In this chapter, we will gain knowledge of major areas of machine learning (ML), which are regression, prediction, classification, and clustering. Regression analysis examines the relationship between a target (dependent variable(s)) and a predictor (independent variable(s)). It also helps us to examine the amount of impact the predictors make on the target variable. There are various regression techniques based on the number of predictors, the shape of the line of regression, and the type of target variable. The subtopics mentioned in the chapter will give us a piece of brief information about different types of regression analysis.

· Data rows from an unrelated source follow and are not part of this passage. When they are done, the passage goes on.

(* ===== verification/Connection.v ===== *)
(** * The connection actor (pmud/src/pnet/connection_actor.h)

    The actor that owns a socket: it prints what the controllers send, polls
    the socket for input, assembles the input into commands, and closes the
    connection. *)
From S2P Require Import Prelude.
From S2P Require Import Text.
From S2P Require Import Comm.
From S2P Require Import Controllers.

Record ConnectionActor := mkConnection {
  m_break_count : Z;
  m_connection : Z;
  m_current_input : string;
  m_registery_id : string
}.

Section connection.
Context {S : Socket}.

(** The constructor, for the actor with identity [id]: it spawns the
    command actor, registers itself and greets the user. A failed greeting
    is only logged. *)
Definition connection_new (k : kernel) (welcome : string) (connection id : Z) :
    outcome (kernel * ConnectionActor * list effect) :=
  let registery_id := ("Connection(" +:+ pretty id +:+ ")")%string in
  comm ← CommStatic connection;
  let '(k, success) :=
    and_then (λ k, emit_banner k comm)
      (and_then (λ k, emit_line k comm "")
        (and_then (λ k, emit_line k comm welcome)
          (and_then (λ k, emit_line k comm "") (λ k, emit_line k comm "")))) k in
  Ret (k, mkConnection 0 connection "" registery_id, [Spawn RCommand; RegistryPut registery_id]).

Definition poll : list effect := [Send RConnection FromUserGetInput].
Definition goodbye : list effect := [Send RConnection GoodbyeConnection].

(** What [FromUserGetInput] does with [bytes_read] and [user_read]. *)
Definition on_read (st : ConnectionActor) (bytes_read : Z) (user_read : string) :
    ConnectionActor * list effect :=
  if decide (bytes_read = 0) then
    if decide (m_break_count st = 0) then
      (mkConnection (m_break_count st + 1) (m_connection st) (m_current_input st) (m_registery_id st), poll)
    else (st, goodbye)
  else
    if decide (find user_read NEWLINE 0 = None) then
      (mkConnection 0 (m_connection st) (m_current_input st +:+ user_read)%string (m_registery_id st), poll)
    else
      let final_user_read := sanitize (m_current_input st +:+ user_read)%string in
      let st := mkConnection 0 (m_connection st) "" (m_registery_id st) in
      if decide (final_user_read = "quit" ∨ final_user_read = "exit") then (st, goodbye)
      else (st, Send RCommand (OnUserInput final_user_read) :: poll).
Lemma no_command_before_login_witness :
  ∃ s, reachable (replicate 64 0) (replicate 64 0) s ∧ s_handled s = ["help"] ∧ registered s.
Proof.
  destruct (run (replicate 64 0) (replicate 64 0) sample_labels session_new) as [s|] eqn:E;
    [|pose proof sample_run as H; rewrite E in H; discriminate H].
  assert (s_handled s = ["help"]) as Hh.
  { pose proof sample_run as H. rewrite E in H. cbn in H. congruence. }
  assert (reachable (replicate 64 0) (replicate 64 0) s) as Hr.
  { refine (run_reachable _ _ _ _ _ _ E). constructor. }
  exists s. split; [done|]. split; [done|].
  apply (no_command_before_login (replicate 64 0) (replicate 64 0) s eq_refl eq_refl Hr).
  by rewrite Hh.
Defined.

(** A password of one blank is not changed by being scrubbed: its confirmation
    typed twice before the command actor has handled the end of the log-in
    registers the user twice and ends the log-in twice, and the second end
    stops the default controller, which then handles no command. *)
Definition double_end_labels : list label :=
  let F := Flush in let L := RunLogin first_draws in
  let handle := [Run RCommand; F RCommand] in
  handle ++ [F RCommand] ++ (Input <$> ["ann"; " "; " "; " "]) ++ mjoin (replicate 4 handle) ++
  [L; F RLogin; L; F RLogin; F RLogin; L; F RLogin; F RLogin] ++
  mjoin (replicate 2 (L :: replicate 6 (F RLogin))) ++
  mjoin (replicate 10 handle) ++ [F RCommand] ++ mjoin (replicate 5 handle) ++ [F RCommand; Stop RLogin; Stop RDefault].

Example double_login_end :
  (s ← run (replicate 64 0) (replicate 64 0) double_end_labels session_new;
   Some (length (s_events s), m_active_controller (a_state (s_command s)), a_alive (s_default s))) =
  Some (2%nat, Some RDefault, false).
Proof. vm_compute. reflexivity. Qed.
(** The inputs among messages, and those a handler still has to send to [c]. *)
Definition typed (ms : list msg) : list string :=
  omap (λ m, match m with OnUserInput i => Some i | _ => None end) ms.
Definition routed (c : ref) (out : list effect) : list string :=
  omap (λ e, match e with Send to (OnUserInput i) => if decide (to = c) then Some i else None | _ => None end) out.

(** The creation of the user [u] with a password. *)
Definition creates (u password : string) (m : msg) : Prop :=
  ∃ (d : draws) text, m = EventUserCreate u text ∧ stored_for d password text.

(** How often, after the password was confirmed, as many blanks were typed:
    what is left of it after scrubbing is still compared with the input. *)
Fixpoint after_first (p : string) (l : list string) : list string :=
  match l with
  | [] => []
  | i :: l => if decide (i = p) then l else after_first p l
  end.
Definition blanks_typed (typed : list string) : nat :=
  match answers typed with
  | _ :: p :: rest => count_eq (scrub p) (after_first p rest)
  | _ => 0
  end.

(** What a dialogue over [typed] may record: nothing before it is complete,
    then the user with the password typed; and again, with blanks as
    password, at most once for each time that as many blanks were typed
    afterwards. *)
Definition recorded (typed : list string) (events : list msg) : Prop :=
  match events with
  | [] => ¬ complete typed
  | m :: more => complete typed ∧ creates (username (known typed)) (password (known typed)) m ∧
      Forall (creates (username (known typed)) (scrub (password (known typed)))) more ∧
      (length more ≤ blanks_typed typed)%nat
  end.

#[export] Instance complete_dec l : Decision (complete l).
Proof. unfold complete. repeat case_match; apply _. Defined.

(** The state of the log-in controller after [typed]. *)
Definition login_state (typed : list string) : LoginController :=
  if decide (complete typed) then mkLogin (username (known typed)) (scrub (password (known typed))) else known typed.

(** ** The dialogue *)
Lemma scrub_scrub p : scrub (scrub p) = scrub p.
Proof. unfold scrub. rewrite String.list_ascii_of_string_of_list_ascii, <-list_fmap_compose. done. Qed.

Lemma scrub_nonempty p : p ≠ "" → scrub p ≠ "".
Proof. by destruct p. Qed.

(** A longer input adds nothing to a complete dialogue. *)
Lemma complete_prefix l l' : complete l → l `prefix_of` l' → complete l' ∧ known l' = known l.
Proof.
  intros Hc [k ->]. unfold complete, known in *. unfold answers in *. rewrite filter_app.
  destruct (filter nonempty l) as [|u [|p rest]]; try done. split; [|done]. cbn. apply elem_of_app. by left.
Qed.

Lemma after_first_app p l k : p ∈ l → after_first p (l ++ k) = after_first p l ++ k.
Proof.
  induction l as [|i l IH]; [by intros ?%elem_of_nil|]. cbn. intros Hp. case_decide as Hi; [done|].
  apply IH. apply elem_of_cons in Hp as [->|?]; [by destruct Hi|done].
Qed.

Lemma blanks_typed_app l k : complete l →
  blanks_typed (l ++ k) = (blanks_typed l + count_eq (scrub (password (known l))) (filter nonempty k))%nat.
Proof.
  unfold complete, blanks_typed, known, answers. rewrite filter_app.
  destruct (filter nonempty l) as [|u [|p rest]]; try done. intros Hp. cbn [app lookup list_lookup default from_option password].
  rewrite after_first_app by done. unfold count_eq. by rewrite filter_app, length_app.
Qed.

Time-series analysis is discussed in the chapter; this is a technique where various methods and models are taken up with the time-series data to extract meaningful insights and data characteristics; further, three time-series models are described. Furthermore, we have covered the major ML algorithms such as support vector machine (SVM), naïve Bayes, and k-nearest neighbor (k-NN). The idea behind the SVM algorithm is to place all the data points of the dataset in multidimensional data space (of the size of the number of features in the dataset) and then explore the best hyperplane that differentiates the classes efficiently. The k-NN algorithm is a simple ML algorithm that is used for regression as well as classification problems. The prediction for an unknown data instance is found by searching for the most similar k instances in the training dataset and returning the most similar data instance. In concluding the second section that is ML, we got brief information on the confusion matrix, which is widely used to calculate the classifier’s performance. On studying this chapter, we will learn to analyze large and complex datasets, create systems that adapt and improve over time, and build intelligent applications to make predictions from data.